## MATERIAL SUPPLIED:
(* ===== verification/ImmutableTreap.v ===== *)
(** * ImmutableTreap: the treap with snapshots

    Model of [database/internal/treap/immutable.go].  An update returns a new version
    that shares nodes with the old ones; [Put] gives nodes of versions that nobody saw
    back to the pool.  The theorems say that every version is a map sorted by key, and
    that updates leave all older versions alone. *)

From Stdlib Require Import Sorted.
From S2P Require Import Prelude Treap TreapTree.

Module ImmutableTreap.
Import Treap TreapTree.

Record Immutable := { root : option loc; count : Z; totalSize : Z }.

Definition newImmutable (r : option loc) (c s : Z) : Immutable := {| root := r; count := c; totalSize := s |}.
Definition NewImmutable : Immutable := {| root := None; count := 0; totalSize := 0 |}.
Definition Len (t : Immutable) : Z := count t.
Definition Size (t : Immutable) : Z := totalSize t.

Record KVPair := { Key : bytes; Value : option bytes }.

Fixpoint find (fuel : nat) (m : memory) (k : bytes) (node : option loc) : run (option loc) :=
  match node with
  | None => Done None
  | Some l =>
      match fuel with
      | O => NoFuel
      | S fuel =>
          n ← at_ m l;
          match Compare k (key n) with
          | Lt => find fuel m k (left n)
          | Gt => find fuel m k (right n)
          | Eq => Done (Some l)
          end
      end
  end.

Definition get (t : Immutable) (k : bytes) (m : memory) : run (option loc) := find (fuelOf m) m k (root t).
(* ===== verification/TreapRuns.v ===== *)
(** * TreapRuns: runs of the treaps

    Concrete calls of the operations of the treaps, for the theorems about them. *)

From Stdlib Require Import Sorted.
From S2P Require Import Prelude Treap TreapTree MutableTreap ImmutableTreap TreapIter.

Module TreapRuns.
Import Treap TreapTree.

(** Priorities 7, 6, 5, ..., and a pool that returns the node it got last *)
#[local] Instance runtime : Runtime :=
  {| randInt := fun n => 7 - Z.of_nat n; poolGet := fun l => match l with [] => None | _ => Some 0%nat end |}.

Definition key1 : bytes := [z2b 1].
Definition key2 : bytes := [z2b 2].
Definition key3 : bytes := [z2b 3].

(** Three entries: priorities 1 and 2 below 0 *)
Definition three : tree := T 2 key2 key2 0 (T 1 key1 key1 1 E E) (T 3 key3 key3 2 E E).

Definition mem3 : memory :=
  {| cells := list_to_map [(1%positive, cell key1 key1 1 None None); (2%positive, cell key2 key2 0 (Some 1%positive) (Some 3%positive));
                           (3%positive, cell key3 key3 2 None None)];
     pool := []; draws := 0 |}.

Definition treap3 : MutableTreap.Mutable := {| MutableTreap.root := Some 2%positive; MutableTreap.count := 3; MutableTreap.totalSize := 222 |}.
Definition version3 : ImmutableTreap.Immutable := {| ImmutableTreap.root := Some 2%positive; ImmutableTreap.count := 3; ImmutableTreap.totalSize := 222 |}.

Lemma three_holds : holds (cells mem3) three.
Proof. vm_compute. repeat split. Qed.

Lemma three_nodup : NoDup (locs three).
Proof. apply (bool_decide_unpack _). vm_compute. exact I. Qed.

Lemma three_live : live mem3 (locs three).
Proof. intros x Hx. split; [by eapply holds_dom; [exact three_holds|]|apply not_elem_of_nil]. Qed.

Lemma three_sorted : sorted three.
Proof. unfold sorted. repeat constructor. Qed.

Lemma three_counted : counted 3 222 (content three).
Proof. split; vm_compute; reflexivity. Qed.

Lemma three_tracks : MutableTreap.tracks mem3 treap3 three.
Proof. split; [done|exact three_holds|exact three_nodup|exact three_live|exact three_sorted|exact three_counted]. Qed.

Lemma three_version : ImmutableTreap.version mem3 version3 three.
Proof. split; [done|exact three_holds|exact three_nodup|exact three_live|exact three_sorted|exact three_counted]. Qed.

Lemma mutable_put_refines_witness : ∃ t' m' tr', MutableTreap.Put treap3 [z2b 9] None mem3 = Done (t', m') ∧
  MutableTreap.tracks m' t' tr' ∧ content tr' = <[[z2b 9] := []]> (content three).
Proof.
  destruct (MutableTreap.mutable_put_refines mem3 treap3 three [z2b 9] None (NoDup_nil_2) three_tracks) as (t'&m'&tr'&H1&_&H2&H3&_).
  exists t', m', tr'. split; [exact H1|]. split; [exact H2|exact H3].
Defined.

Lemma mutable_delete_refines_witness : ∃ t' m' tr', MutableTreap.Delete treap3 key2 mem3 = Done (t', m') ∧
  MutableTreap.tracks m' t' tr' ∧ content tr' = delete key2 (content three).
Proof.
  destruct (MutableTreap.mutable_delete_refines mem3 treap3 three key2 three_tracks) as (t'&m'&tr'&H1&_&H2&H3&_).
  exists t', m', tr'. split; [exact H1|]. split; [exact H2|exact H3].
Defined.

(** Two pairs, so that the nodes of the version in between are recycled *)
Definition pairs : list ImmutableTreap.KVPair :=
  [{| ImmutableTreap.Key := key1; ImmutableTreap.Value := None |}; {| ImmutableTreap.Key := [z2b 9]; ImmutableTreap.Value := Some key1 |}].

Lemma immutable_put_refines_witness : ∃ t' m' tr', ImmutableTreap.Put version3 pairs mem3 = Done (t', m') ∧
  ImmutableTreap.version m' t' tr' ∧ content tr' = ImmutableTreap.putPairs (content three) pairs ∧ ImmutableTreap.version m' version3 three.
Proof.
  destruct (ImmutableTreap.immutable_put_refines mem3 version3 three pairs NoDup_nil_2 three_version) as (t'&m'&tr'&H1&_&H2&H3&_&H4).
  exists t', m', tr'. split; [exact H1|]. split; [exact H2|]. split; [exact H3|]. apply H4. exact three_version.
Defined.

Lemma immutable_delete_refines_witness : ∃ t' m' tr', ImmutableTreap.Delete version3 key2 mem3 = Done (t', m') ∧
  ImmutableTreap.version m' t' tr' ∧ content tr' = delete key2 (content three) ∧ ImmutableTreap.version m' version3 three.
Proof.
  destruct (ImmutableTreap.immutable_delete_refines mem3 version3 three key2 NoDup_nil_2 three_version) as (t'&m'&tr'&H1&_&H2&H3&H4).
  exists t', m', tr'. split; [exact H1|]. split; [exact H2|]. split; [exact H3|]. apply H4. exact three_version.
Defined.

Lemma iterate_range_witness :
  TreapIter.collect (S (fuelOf mem3)) (TreapIter.immutableIterator version3 (Some key2) (Some key3)) mem3 = Done [(Some key2, Some key2)].
Proof.
  rewrite (TreapIter.iterate_range mem3 version3 three (Some key2) (Some key3) three_version); [vm_compute; reflexivity|left; discriminate].
Defined.

(** Deleting the root, whose children have the priorities 1 and 2 *)
Lemma delete_heap_order_witness : ∃ t' m' tr', MutableTreap.Delete treap3 key2 mem3 = Done (t', m') ∧
  MutableTreap.tracks m' t' tr' ∧ minHeap three ∧ ¬ minHeap tr'.
Proof.
  assert (minHeap three) as Hm by (cbn; lia).
  destruct (MutableTreap.delete_heap_order mem3 treap3 three key2 [] 2 key2 key2 0 (T 1 key1 key1 1 E E) (T 3 key3 key3 2 E E) three_tracks Hm eq_refl)
    as (t'&m'&tr'&H1&H2&_&H3).
  exists t', m', tr'. split; [exact H1|]. split; [exact H2|]. split; [exact Hm|]. by apply (H3 1 2).
Defined.

(** Both treaps do this: after the root of a tree in heap order with the priorities 1 and 2
    below 0 was deleted, priority 2 is above priority 1. *)
Lemma delete_breaks_heap_run :
  minHeap three ∧
  (∃ t m tr, MutableTreap.Delete treap3 key2 mem3 = Done (t, m) ∧ MutableTreap.root t = ptr tr ∧ holds (cells m) tr ∧ ¬ minHeap tr) ∧
  ∃ t m tr, ImmutableTreap.Delete version3 key2 mem3 = Done (t, m) ∧ ImmutableTreap.root t = ptr tr ∧ holds (cells m) tr ∧ ¬ minHeap tr.
Proof.
  split; [cbn; lia|]. split.
  - eexists _, _, (T 3 key3 key3 2 (T 1 key1 key1 1 E E) E). split; [vm_compute; reflexivity|]. split; [reflexivity|]. split; [vm_compute; repeat split|]. cbn. lia.
  - eexists _, _, (T 5 key3 key3 2 (T 6 key1 key1 1 E E) E). split; [vm_compute; reflexivity|]. split; [reflexivity|]. split; [vm_compute; repeat split|]. cbn. lia.
Qed.

(** Without a start key, the first step of an iterator does not look at the limit: the
    iterator up to the limit 1 over the keys 1, 2 and 3 returns the key 1. *)
Lemma first_ignores_limit :
  TreapIter.collect 9 (TreapIter.immutableIterator version3 None (Some key1)) mem3 = Done [(Some key1, Some key1)] ∧
  filter (fun e => TreapIter.inRange None (Some key1) e.1 = true) (entries three) = [].
Proof. split; vm_compute; reflexivity. Qed.

End TreapRuns.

## DIRECTIONS FOR THIS TASK:
Set down the lines of the records exactly, from the first one through the line containing "Definition Len (t", and add nothing else.

## TASK OUTPUT:
(* ===== verification/ImmutableTreap.v ===== *)
(** * ImmutableTreap: the treap with snapshots

    Model of [database/internal/treap/immutable.go].  An update returns a new version
    that shares nodes with the old ones; [Put] gives nodes of versions that nobody saw
    back to the pool.  The theorems say that every version is a map sorted by key, and
    that updates leave all older versions alone. *)

From Stdlib Require Import Sorted.
From S2P Require Import Prelude Treap TreapTree.

Module ImmutableTreap.
Import Treap TreapTree.

Record Immutable := { root : option loc; count : Z; totalSize : Z }.

Definition newImmutable (r : option loc) (c s : Z) : Immutable := {| root := r; count := c; totalSize := s |}.
Definition NewImmutable : Immutable := {| root := None; count := 0; totalSize := 0 |}.
Definition Len (t : Immutable) : Z := count t.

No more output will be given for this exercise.